Die UNO an die Kirche bei der COP30: „Sprecht weiter laut“

Die UNO an die Kirche bei der COP30: „Sprecht weiter laut“

Während der COP30 – die vom 10. bis 21. November in Belém stattfindet – hat die katholische Kirche eine ungewöhnliche Anerkennung durch die Vereinten Nationen erhalten. Gustau Mañez Gomis, Kabinettschef der Konferenz der Parteien (COP), lobte die wachsende Rolle der Kirche in der Klimadebatte und forderte ihre Vertreter offen auf: „Sprechen Sie weiter laut.“ Wie er im Namen von Simon Stiell, dem Exekutivsekretär des Rahmenübereinkommens der UN zur Klimaveränderung (CMNUCC), erklärte, hört die Politik zu, „wenn die Kirche in diesem Bereich eingreift“.

Eine Referenz für alle Religionen

Mañez hob das „moralische Führungsprinzip“ hervor, das seiner Meinung nach Papst Franziskus und nun Papst Leo XIV durch Dokumente wie Laudato si’ und Laudate Deum ausgeübt haben, Texte, die er als „inspirierende Referenzen für alle Religionen“ bezeichnete. Die Erklärungen fielen zum Abschluss des Panels La voz profética de la Iglesia en el cuidado de la casa común, bei dem drei Kardinäle aus dem Globalen Süden der UN ihr neues gemeinsames Manifest für diesen Klimagipfel offiziell überreichten.

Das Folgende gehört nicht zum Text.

(* ===== verification/Prelude.v ===== *)
(** * kernmini: a verification development

    kernmini is the engine of a Jupyter kernel: a Rust library that speaks the
    Jupyter messaging protocol and drives a language implementation behind a
    trait.  This library models its core, states what makes it correct and
    proves it.

    ** The program

    A client talks to the kernel over five channels.  [src/src/transport.rs]
    accepts connections and hands decoded messages ([Inbound]) to the engine;
    [src/src/wire.rs] signs, encodes, checks and decodes messages.
    [src/src/engine.rs] is the kernel: [run_kernel_with_interrupter] is the main
    loop, which routes shell requests to shells, serves control requests and
    watches its tasks; each shell ([Shell]) is a scheduler of its own, with a
    priority queue, at most one running execution, an optional held request, and
    controls (release, interrupt, stop) from the main loop; [execute],
    [handle_shell] and the functions next to them serve one request, with an
    output pump that publishes what the language emits.
    [src/src/language.rs] is the interface of a language, the interrupt of one
    execution and the context through which running code talks to the kernel;
    [src/src/error.rs] the error type; [src/src/connection.rs] the connection
    file; [src/src/dap.rs] a client for debug adapters;
    [src/src/thread_worker.rs] a thread that runs jobs for an interpreter;
    [src/src/kernelspec.rs] installs kernel specs;
    [src/src/bin/kernmini-echo.rs] is a kernel for a language that echoes.  Under
    [src/py] a Python shell object becomes a language ([python.rs]), with the
    delivery of interrupts to user code and child sessions on threads of their
    own, and gets the debug client ([python_dap.rs]) and the thread worker
    ([python_worker.rs]) as classes.

    ** The files, and what they model

    - [Prelude] (this file): results, 64-bit integers, bytes and strings, 64-bit
      floats, lists; the hint database [kern].
    - [Json]: [serde_json]'s values and maps, as far as the engine uses them.
    - [Errors]: src/src/error.rs.
    - [ThreadWorker]: src/src/thread_worker.rs: the channel and the thread, with
      the callers as the environment.
    - [KernelSpec]: src/src/kernelspec.rs over a file system that maps paths to
      directories and files.
    - [Wire]: src/src/wire.rs.  HMAC, hex, JSON text, UUIDs and dates are the
      fields of the class [WireExt]: they are libraries the source calls.
    - [Language]: src/src/language.rs: the data, the traits as the classes
      [LanguageSession] and [Language], the default replies, the interrupt.  A
      language is a parameter: each method is a function of its arguments and
      of the moment of the call, so it may answer differently every time.
    - [PyInterrupt]: src/py/src/python.rs, the delivery of interrupts: the shared
      [UserCode], the operations on it, and the steps of engine, delivery
      threads, event loop, signal handler and user code.
    - [Services]: the effects of the engine as a state and error monad [M] over
      [World] (what was sent, the clock, closed peers, pending inputs), and the
      first half of engine.rs: replies, status, errors, stdin, the output pump.
    - [Startup]: [KernelConfig], src/src/connection.rs, the listeners.
    - [Queue]: [QueueItem], its order, [pop_runnable]; [BinaryHeap] is
      represented by the list of its elements and [heap_pop].
    - [Requests]: [execute], [run_execution], [handle_shell], holds and aborts.
    - [PyAdapter]: src/py/src/python.rs, the language session over a Python shell;
      the shell and Python's own functions are the class [PyShell].
    - [PyBindings]: src/py/src: the sink of an execution, the worker class, the
      task for debug events, the installers.
    - [PyChild]: src/py/src/python.rs: the start, the life and the end of a child
      session's thread, with its creator and its owner interleaved.
    - [Hosts]: what runs a kernel: [KernelInterrupter], the Python [run_kernel]
      with its start and its process group, and the echo kernel.
    - [Shell]: the scheduler.  [Shell] is the struct of the same name plus the
      point of the loop it is at; [shell_step] is [Shell::run] from one such
      point to the next; [sys_step] adds the environment, in which the code of
      the running execution sends output, as much as it likes ([LOutput]), makes
      progress or none at all, and may panic ([LPanic]).
    - [Ledger]: every request is accounted for.
    - [Controls]: what a failed execution, an interrupt, a release and a timeout
      do.
    - [Schedule]: which request runs when.
    - [Lifetime]: what can end a shell and what it leaves.
    - [Rest]: a shell left alone comes to rest: a measure on its state that every
      move of its own lowers, and what it waits for when there is none left, also
      with code that never returns ([own_step] with [code] false).
    - [Kernel]: the main loop, subshells, routes, control requests.
    - [System]: main loop, shell tasks and background stops interleaved; every
      task of the kernel is a run of [Shell].
    - [Routing], [ControlRequests]: the tables of the main loop and what its
      requests do.
    - [KernelLedger]: every shell and control request of the whole kernel is
      accounted for: [owed] is what running shells have in hand, [left_behind]
      what shells that ended took along.
    - [KernelRest]: the whole kernel left alone: its own moves ([kernel_move]) end
      in every order, a shutdown ends, and everything is answered.  Two functions
      say of each shell whether its code returns ([code]) and whether the calls of
      the language in its loop do ([loop]): a task for which they do not makes no
      move, and everything that can wait for it is named.
    - [Survival]: which branches of the main loop and of the loop of a release
      request end the kernel.
    - [Driver]: a scheduler that picks the next move, as a function, with the proof
      that it misses none; it runs the demonstration kernel to rest.
    - [Program]: the start of [run_kernel_with_interrupter] and the functions that
      run it.
    - [Context]: what running code asks of the kernel: input, and the commands
      that open and close subshell routes, followed through the main loop.
    - [Transport]: src/src/transport.rs: the table of router peers, the
      subscribers of IOPub, what peers send and are sent.
    - [Connections]: src/src/transport.rs: a reply sink and the writer and reader
      of its connection, and the wait for a peer, interleaved.
    - [Servers]: src/src/transport.rs: the accept loop, and the router server with
      all its connections: [serve_router] and [router_peer] as a function of the
      event, over the state of the tasks, the sinks, the table and the replay set.
    - [Stdin]: [Stdin] of src/src/engine.rs: the stdin router, the task that takes
      replies, the table of pending inputs and the calls of [Stdin::request],
      interleaved; and the crate's own test of it as a run.
    - [Broadcast]: src/src/transport.rs: [Iopub::serve] with its subscribers and
      its publishers, a round of the loop at a time, a publisher being dropped at
      any of them, and [serve_heartbeat].
    - [Dap]: src/src/dap.rs: the framing, the sequence numbers and the table of
      pending requests, with the calls interleaved.
    - [DapTasks]: src/src/dap.rs: the writer and the reader task of a connection,
      over the stream of bytes the adapter sends; a write goes out in pieces,
      waits for the adapter and may fail in the middle.
    - [PyDap]: src/py/src/python_dap.rs: threads, waits and timeouts over
      connections that are replaced and closed.
    - [EndToEnd]: the shell and control servers and the kernel behind them as one
      system.
    - [Scenarios], [Witnesses]: a demonstration kernel, runs of it, and the
      theorems applied to it.

    ** What the theorems show

    - Wire: decoding inverts encoding; a message is accepted only with a good,
      fresh signature; every way to reject is named; nothing is accepted twice.
    - Requests: an execution shows its protocol messages in order, with exactly
      one reply; output is never dropped or reordered by the pump; a call of
      input always comes back, with the error its case calls for, and leaves
      nothing behind.
    - Shell: no request is lost or answered twice, as long as no hold request is
      strictly above another, the shell has not failed and no execution has
      panicked; one execution at a time, the most urgent first; the shell waits
      only when nothing may run; nothing a client sends ends it but a shutdown
      request; aborts, interrupts, releases, timeouts do exactly
      what they should; left alone it comes to rest, having served all that a
      hold does not keep back and that does not wait for code that never returns,
      and a stop with an interrupt ends it unless its code ignores the interrupt.
    - Kernel: under the same conditions every request that arrives, on shell or
      control, is in exactly one place until it is answered, once, or left behind
      by a shell that ended, whatever main loop, shells and background stops do;
      every shell task refines the shell; the tables are consistent;
      requests are routed to exactly one shell; interrupts come after what
      arrived before them; subshells and routes are created, listed, closed.
      Each command of running code is answered once, and changes only the route
      of its own client session.  Left alone, the kernel comes to rest whatever
      the order of its moves, and if no hold is in force and no code runs then, it
      has answered every request that no ended shell took along; a shutdown ends
      unless code that ignores the interrupt, or a call of the language that does
      not return, keeps a shell; no request ends a kernel whose shells run, except
      a shutdown request.
    - Input: a call of [input] gets the value of one reply, which names its prompt
      or comes from its client, and no reply serves two; prompts go to the client
      that asked, once; finished calls leave nothing behind; a call that waits has
      something to wait for, and an interrupt or the end of the connection ends it.
    - End to end: under the conditions of the kernel's ledger, replies, replies
      owed, requests left behind and requests in hand are exactly what the two
      servers handed on; a reply answers a message that came well signed on
      the connection it goes to, and no signature is accepted twice.
    - Start: the configuration is what the environment says or its default, within
      its machine types, and the one value that panics is named; a kernel listens
      on the ports of a well-formed connection file, or not at all.
    - Transport: what reaches the engine of a connection is what one session
      decoding everything in order accepts of it; no connection disturbs another,
      and only a failing accept or a panic ends a server; a reply is written in
      order or its end is reported, and no call waits on a peer that is gone; the
      wait for a peer misses no wake-up; the table of peers survives
      reconnections; a subscriber gets every message published since it came, in
      order, within its capacity, but for those whose publisher was dropped on the
      way; the heartbeat echoes.
    - Thread worker: jobs are served in order on one state; a shutdown ends the
      thread and every caller is told.
    - Kernel specs: the destination becomes exactly what was asked, and nothing
      else on the disk changes.
    - Python: an interrupt stays in user code, is never forgotten unless a call of
      the operating system or the interpreter fails, and has one fate; an execution ends in one reply with the right error; errors keep
      their kind; a child nobody holds any more ends its thread; a callback that
      raises does not harm its worker; an orphaned kernel takes its process group
      with it; a debug call returns its own response, the reason its connection
      closed, or a timeout.
    - Dap: a stream of framed messages is read back; frames are written in order,
      whole but for the one at which a write failed; every debug request is
      pending, answered once or given up, however calls, responses and closing
      interleave; a closed client's tasks end, the writer once the adapter took
      the frame it is in.
    - Echo: an execution shows the echo, its result or its error, one reply.
    - Eleven theorems state behaviour the source probably does not intend, each in
      the words of the code: a hold within a hold forgets the first; a request
      can be lost while a shell stops; an interrupt that meets an ended subshell
      ends the kernel; deleting without an id removes the parent; closing a
      shared subshell leaves a route to it; kernmini's own SIGINT can be taken
      for Ctrl-C; an injected interrupt is lost when its block ends first; a
      kernel spec installed onto itself is emptied; an empty name removes every
      kernel spec; a negative sleep panics the echo language; a late reply to an
      interrupted prompt answers the client's next one.

    ** Fuel and bounds

    Loops over a queue or a channel take its length as fuel: every round takes
    one element out, and the lemmas show that the fuel is enough
    ([pop_loop_spec], [drain_loop_spec], [pump_batch_spec],
    [route_pending_live]).  Copying a directory takes one more than the depth of
    the file system ([fs_depth]).  Reading a stream takes its length
    ([read_all_ends], [read_message_length]).  Termination of the shell and of the
    kernel needs no fuel: [next_move_sn] and [knext_move_sn] are well-founded
    inductions on a lexicographic measure, whatever code sends and time passes
    between two moves.  Arrival numbers and execution counts
    are 64-bit and wrap; theorems on order assume fewer than 2^64 requests.  Priorities are
    IEEE doubles ([spec_float]); JSON has no NaN, and the theorems on order use
    that.

    ** What is not modelled, and why

    Sockets and the ZMTP protocol (the zmtpmini library): what they report is the
    servers' events.  The Tokio runtime: its [select!] is a choice of any branch
    that is ready, a task that is dropped drops what it owns, and bounded channels
    other than IOPub's are unbounded, which hides only waiting.  The
    installation of the SIGTERM handler (SIGTERM is a branch of the loop) and the
    registration of the Python module's names, which only call libraries.  Symbolic
    links and permissions of files.  The interpreter: shell objects, [json.dumps] and [json.loads], and event loops are parameters, and its
    lock is taken to make the steps of [PyInterrupt] and [PyChild] that hold it
    atomic.  Panics (a poisoned lock, a counter that overflows in a debug build)
    are modelled where the code meets input it does not check (the configuration,
    the echo language), where it runs the code of others (executions, the jobs of a
    worker) and where it looks at them (the connections of a server).  The main
    loop's own calls of the language (creating a child, the debugger) are taken to
    return.  A debug request takes its sequence number in one step, and in
    [PyDap] a send is one step; [Dap] interleaves its critical sections. *)

From Stdlib Require Import ZArith Strings.Byte.
From stdpp Require Import base gmap sets list strings sorting relations.
From Corelib.Floats Require Import SpecFloat.

Declare Scope kern_scope.
Delimit Scope kern_scope with kern.
Create HintDb kern.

Im Namen von Simon Stiell, dem Exekutivsekretär der CMNUCC, lobte Mañez Gomis „die fundamentale Führungsrolle“, die die Kirche in den letzten Jahren ausgeübt hat, und bezeichnete Laudato si’ und Laudate Deum als Referenztexte für „alle Religionen der Welt“. Für die UN hat die Stimme der Kirche ein besonderes Gewicht bei der Beeinflussung der öffentlichen Meinung, insbesondere in Regionen, in denen der Glaube weiterhin ein entscheidender Akteur ist.

Sind wir jetzt auf einer Linie?

Die UN hat in zahlreichen Fällen Politikfelder vorangetrieben, die der katholischen Lehre in wesentlichen Themen wie Leben, Familie und Bildungsfreiheit widersprechen. Dass sie nun die Kirche auffordert, „lauter zu sprechen“ in Klim questioning, deutet auf eine Erwartung einer Ausrichtung auf den ideologischen Rahmen der globalen Umweltgovernance hin.

Dieses Szenario erfordert Unterscheidung. Die Mission der Kirche besteht nicht darin, zu einem untergeordneten Akteur im System internationaler Entscheidungen zu werden, sondern eine moralische Perspektive anzubieten, die nicht von der Akzeptanz multilateraler Organisationen abhängt. Die Verteidigung des gemeinsamen Hauses ist Teil der christlichen Vision; die unkritische Anpassung an globale Agenden nicht.